Zulip Chat Archive

Stream: general

Topic: Documenting Core


Kevin Buzzard (Sep 08 2020 at 16:41):

I'm writing lecture notes for my undergraduates. I don't like linking to raw code in the github lean and mathlib repos in these notes, because some students have no interest in Lean and don't want to click on a link in good faith and be taken to something intimidating. Now we have the docs though, so I'm upgrading my notes and adding links.

A lot of what I'm doing in my notes is super-foundational stuff though, so in core, and I'm noticing that the link I have for e.g. transitive is kind of hopeless, as it doesn't have a docstring. I'm sure there all sorts of ways of adding docstrings to core defs but rather than launching in I thought I'd ask here as to what the preferred form of a PR would take. Ideally I'd only like to add about ten docstrings I suspect, but one might argue that they're important for mathematicians.

Rob Lewis (Sep 08 2020 at 16:43):

If they're normal doc strings on declarations, and they don't forward-reference things in mathlib, you can PR them to core just like you would to mathlib.

Rob Lewis (Sep 08 2020 at 16:44):

All at once or as you write them, doesn't really matter. If there are certain people you want to review them it's a good idea to tag them though. Not everyone watches core PRs very closely.

Kevin Buzzard (Sep 08 2020 at 16:47):

If I PR them to core then they may not appear in the docs immediately though, am I correct?

Kevin Buzzard (Sep 08 2020 at 16:47):

I kind of want them there by 5th October

Rob Lewis (Sep 08 2020 at 16:48):

Right, but I think we're due for a release soonish, since nat.pow is finally dead. And a docs-only release would be very easy.

Kevin Buzzard (Sep 08 2020 at 16:49):

OK I will make some PR's to core. Thanks.

Kevin Buzzard (Sep 08 2020 at 16:49):

My memory was that this was not how we documented core tactics.

Rob Lewis (Sep 08 2020 at 16:51):

The tactic docs are different because they're not just doc strings.

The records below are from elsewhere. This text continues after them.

Lemma each_review_records_of place_id nm rs st :
  all_reviews (each_review place_id nm rs st).1
  = all_reviews st ++ (record_of place_id nm <$> take_while convertible rs).
Proof.
  revert st. induction rs as [|r rs IH]; intros st; cbn [each_review take_while].
  - simpl. by rewrite app_nil_r.
  - unfold convertible at 1.
    destruct (review_date_of r) as [d|e] eqn:Hd; [|simpl; by rewrite app_nil_r].
    rewrite IH, fmap_cons. unfold record_of at 2. rewrite Hd. simpl.
    by rewrite <- app_assoc.
Qed.

End Details.

(** X13: [collect_reviews] on a list that starts with the place [p]
    returns a frame exactly when the response for [p] carries a
    ['result']; if the first request raises, or its response has no
    ['result'], the handler's [UnboundLocalError] leaves the method,
    whatever the other places are. *)
Theorem collect_reviews_returns
    (place : string → result (option detail)) (p : string) (rest : list string) :
  (returns (collect_reviews place (p :: rest)) ↔ ∃ res, place p = Ok (Some res))
  ∧ (collect_reviews place (p :: rest) = Raise (UnboundLocalError "place_name")
     ↔ ¬ ∃ res, place p = Ok (Some res)).
Proof.
  destruct (place p) as [[res|]|e] eqn:Hp.
  - pose proof (collect_reviews_first_ok place p rest res Hp) as [df Hdf].
    rewrite Hdf. split; split; try done.
    + intros _. by eexists.
    + intros _. by eexists.
    + intros Hno. destruct Hno. by eexists.
  - assert (collect_reviews place (p :: rest) = Raise (UnboundLocalError "place_name"))
      as Hraise.
    { unfold collect_reviews. simpl. unfold try_place. by rewrite Hp. }
    rewrite Hraise. split; split; try done.
    + by intros [? ?].
    + by intros [? ?].
    + by intros _ [? ?].
  - rewrite (collect_reviews_first_raises place p rest e Hp).
    split; split; try done.
    + by intros [? ?].
    + by intros [? ?].
    + by intros _ [? ?].
Qed.

(** X14: when [collect_reviews] returns, its frame is made of what each
    requested place gives alone, one place after the other in the order
    of [place_ids]: no place changes the reviews of another. *)
Theorem collect_reviews_by_place
    (place : string → result (option detail)) (place_ids : list string)
    (df : DataFrame) :
  collect_reviews place place_ids = Ok df →
  df = from_records (place_ids ≫= contribution place).
Proof.
  unfold collect_reviews. intros (recs & Hloop & [= <-])%bind_Ok.
  by apply collect_reviews_loop_appends in Hloop as ->.
Qed.

Lemma collect_reviews_by_place_witness :
  ∃ df, collect_reviews (details_failing_at "p2") ["p1"; "p2"; "p3"] = Ok df
        ∧ df = from_records (["p1"; "p2"; "p3"] ≫= contribution (details_failing_at "p2")).
Proof.
  eexists. split; [vm_compute; reflexivity|].
  apply (collect_reviews_by_place (details_failing_at "p2") ["p1"; "p2"; "p3"]).
  vm_compute; reflexivity.
Defined.

(** X15: what a place gives: nothing when its request raises or its
    response has no ['result']; else one record for each review, in
    order, up to the first review whose time does not convert, each with
    the place's id and its name (['Unknown'] without one). *)
Theorem contribution_of_place
    (place : string → result (option detail)) (p : string) :
  contribution place p
  = match place p with
    | Ok (Some res) =>
        record_of p (default "Unknown" (name res))
          <$> take_while convertible (default [] (reviews res))
    | _ => []
    end.
Proof.
  unfold contribution, try_place.
  destruct (place p) as [[res|]|e]; [|done..].
  by rewrite each_review_records_of.
Qed.

(** A review whose time is out of range ends the reviews of its place:
    the one before it is kept, the one after it is lost. *)
Example bad_time_contribution :
  (λ rec : record, get (list_to_map rec) "author_id")
    <$> contribution bad_time_details "p1"
  = [Str "1"].
Proof. vm_compute. reflexivity. Qed.

(** X16: every row [collect_reviews] returns belongs to a requested
    place: its [place_id] is one of [place_ids]. *)
Theorem collect_reviews_place_ids
    (place : string → result (option detail)) (place_ids : list string)
    (df : DataFrame) :
  collect_reviews place place_ids = Ok df →
  Forall (λ r : row, ∃ p, p ∈ place_ids ∧ get r "place_id" = Str p) (rows df).
Proof.
  unfold collect_reviews. intros (recs & Hloop & [= <-])%bind_Ok.
  apply collect_reviews_loop_appends in Hloop as ->. simpl.
  apply Forall_fmap, Forall_forall. intros rec (p & Hrec & Hp)%list_elem_of_bind.
  exists p. split; [done|].
  unfold contribution, try_place in Hrec.
  destruct (place p) as [[res|]|e]; [|by apply elem_of_nil in Hrec..].
  rewrite each_review_records_of in Hrec. simpl in Hrec.
  apply list_elem_of_fmap in Hrec as (r & -> & _). done.
Qed.

Lemma collect_reviews_place_ids_witness :
  ∃ df, collect_reviews (details_failing_at "p2") ["p1"; "p2"; "p3"] = Ok df
        ∧ Forall (λ r : row, ∃ p, p ∈ ["p1"; "p2"; "p3"] ∧ get r "place_id" = Str p)
                 (rows df).
Proof.
  eexists. split; [vm_compute; reflexivity|].
  apply (collect_reviews_place_ids (details_failing_at "p2") ["p1"; "p2"; "p3"]).
  vm_compute; reflexivity.
Defined.

Lemma last_segment_plain cur seg :
  has_slash seg = false → last_segment cur seg = cur +:+ seg.
Proof.
  revert cur. induction seg as [|c seg IH]; intros cur Hseg; simpl.
  - by rewrite TextExtras.append_empty_r.
  - simpl in Hseg. apply orb_false_iff in Hseg as [Hc Hseg]. rewrite Hc, IH by done.
    clear. induction cur as [|c' cur IH]; [done|].
    by rewrite !TextFacts.append_cons, IH.
Qed.

Lemma last_segment_slash cur pre seg :
  last_segment cur (pre +:+ String "/" seg) = last_segment "" seg.
Proof.
  revert cur. induction pre as [|c pre IH]; intros cur.
  - done.
  - rewrite TextFacts.append_cons. simpl. destruct (Ascii.eqb c "/"); apply IH.
Qed.

(** X17: the author id is what follows the last slash of the author
    URL: for a URL [pre/seg] with no slash in [seg] it is [seg], so that a
    URL which ends with a slash gives the empty id, not a missing one. *)
Theorem author_id_after_last_slash (r : review) (pre seg : string) :
  author_url r = Some (pre +:+ String "/" seg) →
  has_slash seg = false →
  author_id_of r = Str seg.
Proof.
  intros Hurl Hseg. unfold author_id_of. rewrite Hurl.
  destruct (String.eqb_spec (pre +:+ String "/" seg) "") as [Heq|_].
  - by destruct pre.
  - by rewrite last_segment_slash, last_segment_plain.
Qed.

Lemma author_id_after_last_slash_witness :
  author_id_of (a_review "1234/") = Str "".
Proof.
  apply (author_id_after_last_slash (a_review "1234/")
           "https://www.google.com/maps/contrib/1234" "");
    reflexivity.
Defined.

End ReviewCollectorExtras.

(** ** The areas *)

Module InitExtras.
Import Frame Query Init Cases.

Lemma tag_tag r n r' n' d : tag r' n' (tag r n d) = tag r' n' d.
Proof.
  unfold tag. apply map_eq. intros k.
  destruct (decide (k = "region")) as [->|Hr];
    [by rewrite !lookup_insert_eq|].
  rewrite !(lookup_insert_ne _ "region") by done.
  destruct (decide (k = "neighborhood_name")) as [->|Hn];
    [by rewrite !lookup_insert_eq|].
  rewrite !(lookup_insert_ne _ "neighborhood_name") by done.
  by rewrite ?lookup_insert_ne.
Qed.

You added a bunch of tactic_doc_entrys which are defined in mathlib.

Rob Lewis (Sep 08 2020 at 16:54):

By the way, if you're linking to the docs from your notes, you should consider linking to http://leanprover-community.github.io/mathlib_docs/find/transitive instead of the direct link. This is the pattern docs#transitive uses. It will be more robust if declarations change files, which isn't likely to happen for transitive, but maybe for others

Bryan Gin-ge Chen (Sep 08 2020 at 17:56):

It's relatively easy to make a new release of community Lean. If anyone feels like we're due for one, feel free to ping me and I can put one together within a few hours. (It's reviewing that's the hard part, and Gabriel's been doing a great job of keeping up with that.)

Rob Lewis (Sep 08 2020 at 18:03):

I'd be ready now, to be honest, I'm actively fighting nat.pow and would love to have those changes go live.

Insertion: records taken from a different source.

(** * Chatbot-LLAMA: the conversation state and the streaming render of app.py

    A shallow embedding of [src/app.py], a Streamlit script.  Streamlit runs
    the whole script from top to bottom once per user interaction;
    [st.session_state] is the only value that survives from one run to the
    next.  A run is modelled as a function in a small state-and-exception
    monad over a [World]: the conversation list, the log of everything the
    script did to the outside (widgets drawn, gateway calls, sleeps) and the
    file system used by the upload helper.

    Python's [str] is a sequence of code points, and [for chunk in response]
    walks a [str] one code point at a time, so a string is a list of code
    points here and not a list of bytes. *)

From Stdlib Require Import NArith Strings.String Strings.Ascii Strings.Byte.
From stdpp Require Import base option list gmap.

Local Open Scope N_scope.

(** ** Python strings *)

Module Py.

(** An ASCII literal of the source, as a Python string. *)
Definition lit (s : string) : list N :=
  map N_of_ascii (list_ascii_of_string s).

(** [bool(s)] for a string: only the empty string is falsy. *)
Definition truthy (s : list N) : bool :=
  match s with
  | [] => false
  | _ :: _ => true
  end.

(** Iterating a [str] yields its one-character substrings, in order. *)
Definition iter (s : list N) : list (list N) :=
  map (λ c, [c]) s.

(** [s.rfind(c)]: the index of the last occurrence of [c], if any. *)
Fixpoint rfind (c : N) (s : list N) : option nat :=
  match s with
  | [] => None
  | x :: rest =>
      match rfind c rest with
      | Some i => Some (S i)
      | None => if N.eqb x c then Some O else None
      end
  end.

(** [s.split(sep)] for a one-character separator. *)
Fixpoint split (sep : N) (s : list N) : list (list N) :=
  match s with
  | [] => [[]]
  | x :: rest =>
      if N.eqb x sep then [] :: split sep rest
      else match split sep rest with
           | [] => [[x]]
           | w :: ws => (x :: w) :: ws
           end
  end.

End Py.

(** ** Data model *)

(** One entry of [st.session_state.messages]: the dict literal
    [{"role": ..., "content": ...}], whose two keys are fixed. *)
Record ChatTurn := mkTurn {
  role : list N;
  content : list N
}.

(** What [st.file_uploader] hands to the script. *)
Record UploadedFile := mkUpload {
  name : list N;
  getvalue : list byte
}.

(** The gateway object built by [load_llm]. *)
Record OllamaLLM := mkLLM { model : list N }.

(** What can be raised.  [is_Exception] tells whether the object is an
    instance of [Exception], which is what [except Exception] catches; the
    other instances of [BaseException] ([KeyboardInterrupt], [SystemExit],
    Streamlit's [StopException] and [RerunException]) are not.  [exn_str] is
    [str(e)]. *)
Record exn := mkExn {
  is_Exception : bool;
  exn_str : list N
}.

(** Everything the script does to the outside, in the order it does it. *)
Inductive Effect :=
  | SetPageConfig (page_title layout : list N)
  | Title (text : list N)
  | Header (text : list N)
  | FileUploader (label : list N) (types : list (list N))
  | Spinner (text : list N)
  | Success (text : list N)
  | Button (label : list N)
  | Markdown (text : list N)
  | ChatMessage (who : list N)
  | ChatInput (placeholder : list N)
  | Empty
  | PlaceholderMarkdown (text : list N)
  | Invoke (llm : OllamaLLM) (prompt : list N)
  | Sleep (milliseconds : N)
  | Error (text : list N)
  | Sidebar
  | StyleSheet.

(** The state a run of the script works on: the conversation list, the
    log of effects, the file system, and how many random names [tempfile]
    has drawn so far. *)
Record World := mkWorld {
  messages : list ChatTurn;
  trace : list Effect;
  files : gmap (list N) (list byte);
  drawn : nat
}.

(** The collaborators the script does not implement.  Each answer may depend
    on everything that happened before, which is passed as the trace. *)
Record Env := mkEnv {
  (** [llm.invoke(prompt)]: raises, or returns the whole text. *)
  llm_invoke : list Effect → OllamaLLM → list N → exn + list N;
  (** [message_placeholder.markdown(text)]: whether the write raises. *)
  markdown_raises : list Effect → list N → option exn;
  (** [tempfile.gettempdir()], an absolute path. *)
  tempdir : list N;
  (** The random names [tempfile] draws, in the order it draws them. *)
  random_names : nat → list N;
  (** [tempfile.TMP_MAX]: [os.TMP_MAX] where the platform defines it,
      10000 elsewhere. *)
  TMP_MAX : nat;
  (** The error with which [os.open(path, O_CREAT | O_EXCL ...)] fails on a
      path at which there is no file: [ValueError] for an embedded NUL,
      [OSError] for a name that is too long, a directory that is missing or
      may not be written, a full disk; [None] when the file can be made. *)
  os_open_error : list N → option exn
}.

Rob Lewis (Sep 08 2020 at 18:03):

Now or whenever you have time, of course!

Bryan Gin-ge Chen (Sep 08 2020 at 18:57):

There are two open PRs which have been active recently: lean#458 and lean#462. From what I can tell they're both fairly close to being merged (?), so I'll wait a bit longer for those.

Reid Barton (Sep 08 2020 at 19:03):

I'd be just as happy to have a release happen before lean#458--it's not urgent for me, and both it and the nat.pow change will require fairly large changes to mathlib, which might be easier to deal with separately.

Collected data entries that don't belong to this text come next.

(** * stock-backtest-app: the combined strategy and its backtest driver

    A shallow embedding of [streamlit_app.py]: the strategy class
    [MyCombinedStrategy] (two entry rule sets, their combinator, the MA20
    exit, the order guard), the data fetch [get_data], the driver
    [run_backtest] and the button handler of the page.

    Conventions of the embedding.
    - The run of the strategy (orders, positions, the log, the page) is
      embedded over rationals ([Q]) with exact arithmetic; what is proved
      there rests on comparisons and on the order of the steps, not on
      how a quotient rounds.  True division by zero raises
      [ZeroDivisionError] as it does in Python.
    - What depends on rounding, the tests of the two rule sets and the
      texts reported for the total return and the Sharpe ratio, is
      embedded a second time on binary64 floats ([F64]).
    - The framework (backtrader) is not part of the repository.  Its broker
      is an interface ([BrokerOps]); the strategy is verified against every
      implementation of it, and [SimBroker] is one implementation used to
      run whole backtests.  Its MACD crossover indicator and the numeric
      part of its analyzers are parameters. *)

From Stdlib Require Import QArith Qminmax Qabs ZArith String Ascii List Bool Arith Lia Lqa.
From Stdlib Require Floats DecimalString.
Import ListNotations.
Set Warnings "-inexact-float".
Open Scope Q_scope.

(* ================================================================== *)
(** ** Exceptions and results *)

Inductive exn : Type :=
| ZeroDivisionError.

Inductive result (A : Type) : Type :=
| Ok (a : A)
| Raise (e : exn).
Arguments Ok {A} a.
Arguments Raise {A} e.

Definition bind {A B : Type} (r : result A) (k : A -> result B) : result B :=
  match r with
  | Ok a => k a
  | Raise e => Raise e
  end.

Notation "x <- c ;; k" := (bind c (fun x => k))
  (at level 61, c at next level, right associativity).
Notation "' pat <- c ;; k" := (bind c (fun x => match x with pat => k end))
  (at level 61, pat pattern, c at next level, right associativity).

(* ================================================================== *)
(** ** Python's float operators, on rationals *)

Module Py.

(** [a < b] and [a > b]. *)
Definition lt (a b : Q) : bool := negb (Qle_bool b a).
Definition gt (a b : Q) : bool := lt b a.
Definition ge (a b : Q) : bool := Qle_bool b a.

(** [a / b]: raises on a zero divisor. *)
Definition truediv (a b : Q) : result Q :=
  if Qeq_bool b 0 then Raise ZeroDivisionError else Ok (a / b).

(** [max(a, b)] and [min(a, b)]: the first argument is kept unless the
    second is strictly greater (resp. smaller). *)
Definition max (a b : Q) : Q := if gt b a then b else a.
Definition min (a b : Q) : Q := if lt b a then b else a.

End Py.

(* ================================================================== *)
(** ** Strategy parameters (the class attribute [params]) *)

Record Params : Type := {
  volume_limit_A : Z;
  volume_limit_B : Z;
  k_bar_pct : Q;
  consolidation_pct : Q;
  logic : string;
  position_size : Z
}.

Definition default_params : Params := {|
  volume_limit_A := 10000;
  volume_limit_B := 1000;
  k_bar_pct := 35 # 1000;
  consolidation_pct := 5 # 100;
  logic := "OR";
  position_size := 100
|}.

(** [cerebro.addstrategy(MyCombinedStrategy, logic=logic)] *)
Definition with_logic (p : Params) (l : string) : Params := {|
  volume_limit_A := volume_limit_A p;
  volume_limit_B := volume_limit_B p;
  k_bar_pct := k_bar_pct p;
  consolidation_pct := consolidation_pct p;
  logic := l;
  position_size := position_size p
|}.

(* ================================================================== *)
(** ** What the strategy reads on the current bar

    [datalen] is [len(self.datas[0])]; the other fields are the lines of
    [__init__] read at index [0]. *)

Record Date : Type := { year : Z; month : Z; day : Z }.

Record Snapshot : Type := {
  datadate : Date;
  datalen : nat;
  dataopen : Q;
  dataclose : Q;
  datavolume : Q;
  ma5 : Q;
  ma10 : Q;
  ma20 : Q;
  ma60 : Q;
  macd_cross : Q
}.

(* ================================================================== *)
(** ** The two entry rule sets *)

Definition check_strategy_1 (p : Params) (s : Snapshot) : result bool :=
  if (datalen s <? 60)%nat then Ok false else
  let cond_1 := Py.lt (ma60 s) (ma20 s) && Py.lt (ma20 s) (dataclose s) in
  let max_ma := Py.max (ma5 s) (ma20 s) in
  let min_ma := Py.min (ma5 s) (ma20 s) in
  ratio <- Py.truediv max_ma min_ma ;;
  let cond_2 := Py.lt ratio (1 + consolidation_pct p) in
  let cond_3 := Py.gt (datavolume s) (inject_Z (volume_limit_A p * 1000)) in
  Ok (cond_1 && cond_2 && cond_3).

Definition check_strategy_2 (p : Params) (s : Snapshot) : result bool :=
  if (datalen s <? 20)%nat then Ok false else
  let cond_1 := Py.lt (ma20 s) (ma10 s) && Py.lt (ma10 s) (dataclose s) in
  let cond_2 := Py.gt (datavolume s) (inject_Z (volume_limit_B p * 1000)) in
  cond_3 <- (if Py.gt (dataclose s) (dataopen s)
             then gain <- Py.truediv (dataclose s - dataopen s) (dataopen s) ;;
                  Ok (Py.gt gain (k_bar_pct p))
             else Ok false) ;;
  let cond_4 := Py.gt (macd_cross s) 0 in
  Ok (cond_1 && cond_2 && cond_3 && cond_4).

(** The combinator of [next]: the signal and the text logged with it. *)
Definition final_buy_signal (l : string) (signal_s1 signal_s2 : bool)
  : bool * string :=
  if String.eqb l "AND"
  then (signal_s1 && signal_s2, "S1 AND S2"%string)
  else (signal_s1 || signal_s2, "S1 OR S2"%string).

(* ================================================================== *)
(** ** Orders, the log and the strategy object *)

Inductive Side : Type := Buy | Sell.

Inductive Status : Type :=
| Created | Submitted | Accepted | Partial | Completed
| Canceled | Expired | Margin | Rejected.

(** An order as [notify_order] sees it: [ref] identifies the order object
    the broker created, [executed_price] and [executed_comm] are
    [order.executed.price] and [order.executed.comm]. *)
Record Order : Type := {
  ref : nat;
  side : Side;
  size : Z;
  status : Status;
  executed_price : Q;
  executed_comm : Q
}.

(** The texts handed to [self.log]; the numbers are the ones the f-strings
    print with two decimals. *)
Inductive LogText : Type :=
| BuyExecuted (price comm : Q)
| SellExecuted (price comm : Q)
| OrderFailed
| BuySignal (logic_str : string)
| ExitSignal.

(** The attributes [__init__] sets and the methods change.  [order] is
    [self.order]: [None], or a reference to the order object returned by
    [self.buy] / [self.sell].  An order object is truthy whatever its
    status, so [if self.order] tests for [Some]. *)
Record Strategy : Type := {
  order : option nat;
  self_position_size : Z;
  log_messages : list (Date * LogText)
}.

Definition init (p : Params) : Strategy := {|
  order := None;
  self_position_size := position_size p;
  log_messages := []
|}.

Definition log (txt : LogText) (dt : Date) (st : Strategy) : Strategy := {|
  order := order st;
  self_position_size := self_position_size st;
  log_messages := log_messages st ++ [(dt, txt)]
|}.

Definition set_order (st : Strategy) (o : option nat) : Strategy := {|
  order := o;
  self_position_size := self_position_size st;
  log_messages := log_messages st
|}.

(** [notify_order]; [dt] is the date of the current bar, which [log]
    reads from the data feed. *)
Definition notify_order (dt : Date) (o : Order) (st : Strategy) : Strategy :=
  match status o with
  | Completed =>
      match side o with
      | Buy => log (BuyExecuted (executed_price o) (executed_comm o)) dt st
      | Sell => log (SellExecuted (executed_price o) (executed_comm o)) dt st
      end
  | Canceled | Margin | Rejected => log OrderFailed dt st
  | _ => st
  end.

(* ================================================================== *)
(** ** The data feed and the broker interface *)

Record Bar : Type := {
  date : Date;
  open : Q;
  high : Q;
  low : Q;
  close : Q;
  volume : Q
}.

(** What the strategy and the driver use of the framework's broker:
    [buy] and [sell] create an order of the given size and return a
    reference to it, [getposition] is the size of [self.position],
    [broker_next] lets the broker work on a new bar and returns the orders
    whose status it reports, [getvalue] is the portfolio value at a bar. *)
Class BrokerOps (B : Type) : Type := {
  buy : B -> Z -> B * nat;
  sell : B -> Z -> B * nat;
  getposition : B -> Z;
  broker_next : B -> Bar -> B * list Order;
  getvalue : B -> option Bar -> Q
}.

(** An order submission, recorded to count them. *)
Definition Submission : Type := (Side * Z)%type.

Section Engine.

Context {B : Type} {ops : BrokerOps B}.

(** [MyCombinedStrategy.next].  Besides the new state it returns the
    orders submitted by this call. *)
Definition next (p : Params) (s : Snapshot) (st : Strategy) (b : B)
  : result (Strategy * B * list Submission) :=
  match order st with
  | Some _ => Ok (st, b, [])
  | None =>
      signal_s1 <- check_strategy_1 p s ;;
      signal_s2 <- check_strategy_2 p s ;;
      let '(final, logic_str) := final_buy_signal (logic p) signal_s1 signal_s2 in
      if (getposition b =? 0)%Z then
        if final then
          let st1 := log (BuySignal logic_str) (datadate s) st in
          let '(b1, r) := buy b (self_position_size st1) in
          Ok (set_order st1 (Some r), b1, [(Buy, self_position_size st1)])
        else Ok (st, b, [])
      else
        if Py.lt (dataclose s) (ma20 s) then
          let st1 := log ExitSignal (datadate s) st in
          let '(b1, r) := sell b (self_position_size st1) in
          Ok (set_order st1 (Some r), b1, [(Sell, self_position_size st1)])
        else Ok (st, b, [])
  end.

(** *** Indicators *)

(** Modelled from the spec: the simple moving average is the framework's
    [SimpleMovingAverage], the arithmetic mean of the close over the
    trailing [period] bars, the current bar included.  [hist] holds the
    bars seen so far, the current one first. *)
Definition sum_close (l : list Bar) : Q :=
  fold_right (fun b acc => close b + acc) 0 l.

Definition sma (period : nat) (hist : list Bar) : Q :=
  sum_close (firstn period hist) / inject_Z (Z.of_nat period).

(** The framework's [CrossOver] of the MACD line and its signal line, as
    a function of the bars seen so far. *)
Variable crossover : list Bar -> Q.

(** Until every indicator has a value the framework calls [prenext],
    which the strategy does not override; it calls [next] from the bar on
    which the longest window (60) is full.  The runs meant are those of
    feeds of 60 bars or more: a shorter feed the framework does not run
    (it fails while it prepares the indicators), which is not embedded. *)
Definition minperiod : nat := 60.

Definition snapshot (hist : list Bar) : option Snapshot :=
  match hist with
  | [] => None
  | bar :: _ =>
      if (length hist <? minperiod)%nat then None
      else Some {|
        datadate := date bar;
        datalen := length hist;
        dataopen := open bar;
        dataclose := close bar;
        datavolume := volume bar;
        ma5 := sma 5 hist;
        ma10 := sma 10 hist;
        ma20 := sma 20 hist;
        ma60 := sma 60 hist;
        macd_cross := crossover hist
      |}
  end.

(** *** The bar loop of [cerebro.run] *)

(** What one bar leaves behind: the orders submitted on it and the
    portfolio value after it. *)
Record BarRecord : Type := {
  submitted : list Submission;
  value_after : Q
}.

Definition notify_all (dt : Date) (notes : list Order) (st : Strategy)
  : Strategy :=
  fold_left (fun acc o => notify_order dt o acc) notes st.

(** One bar: the broker works on the bar and its notifications are
    delivered, then [next] runs if the indicators are ready. *)
Definition on_bar (p : Params) (hist : list Bar) (bar : Bar)
    (st : Strategy) (b : B) : result (Strategy * B * list Submission) :=
  let '(b1, notes) := broker_next b bar in
  let st1 := notify_all (date bar) notes st in
  match snapshot (bar :: hist) with
  | None => Ok (st1, b1, [])
  | Some s => next p s st1 b1
  end.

Kevin Buzzard (Sep 08 2020 at 21:24):

I just made a small core branch and tried to push to github and I get a permissions error. Do I have write access to non-master branches of leanprover-community/lean? I am kbuzzard on github.

Bryan Gin-ge Chen (Sep 08 2020 at 21:32):

@Kevin Buzzard I've just sent you an invitation.

Bryan Gin-ge Chen (Sep 09 2020 at 14:26):

Since lean#462 has been merged, I'm planning to release 3.20.0c later today (unless @Gabriel Ebner beats me to it).

Rob Lewis (Sep 09 2020 at 14:28):

Thanks Bryan!

Rob Lewis (Sep 09 2020 at 14:43):

Maybe we can sneak lean#463 in for Kevin

Bryan Gin-ge Chen (Sep 09 2020 at 14:52):

Yes, I promise not to start working on this before so any other PRs that managed to get merged before then will make it into 3.20.0c as well.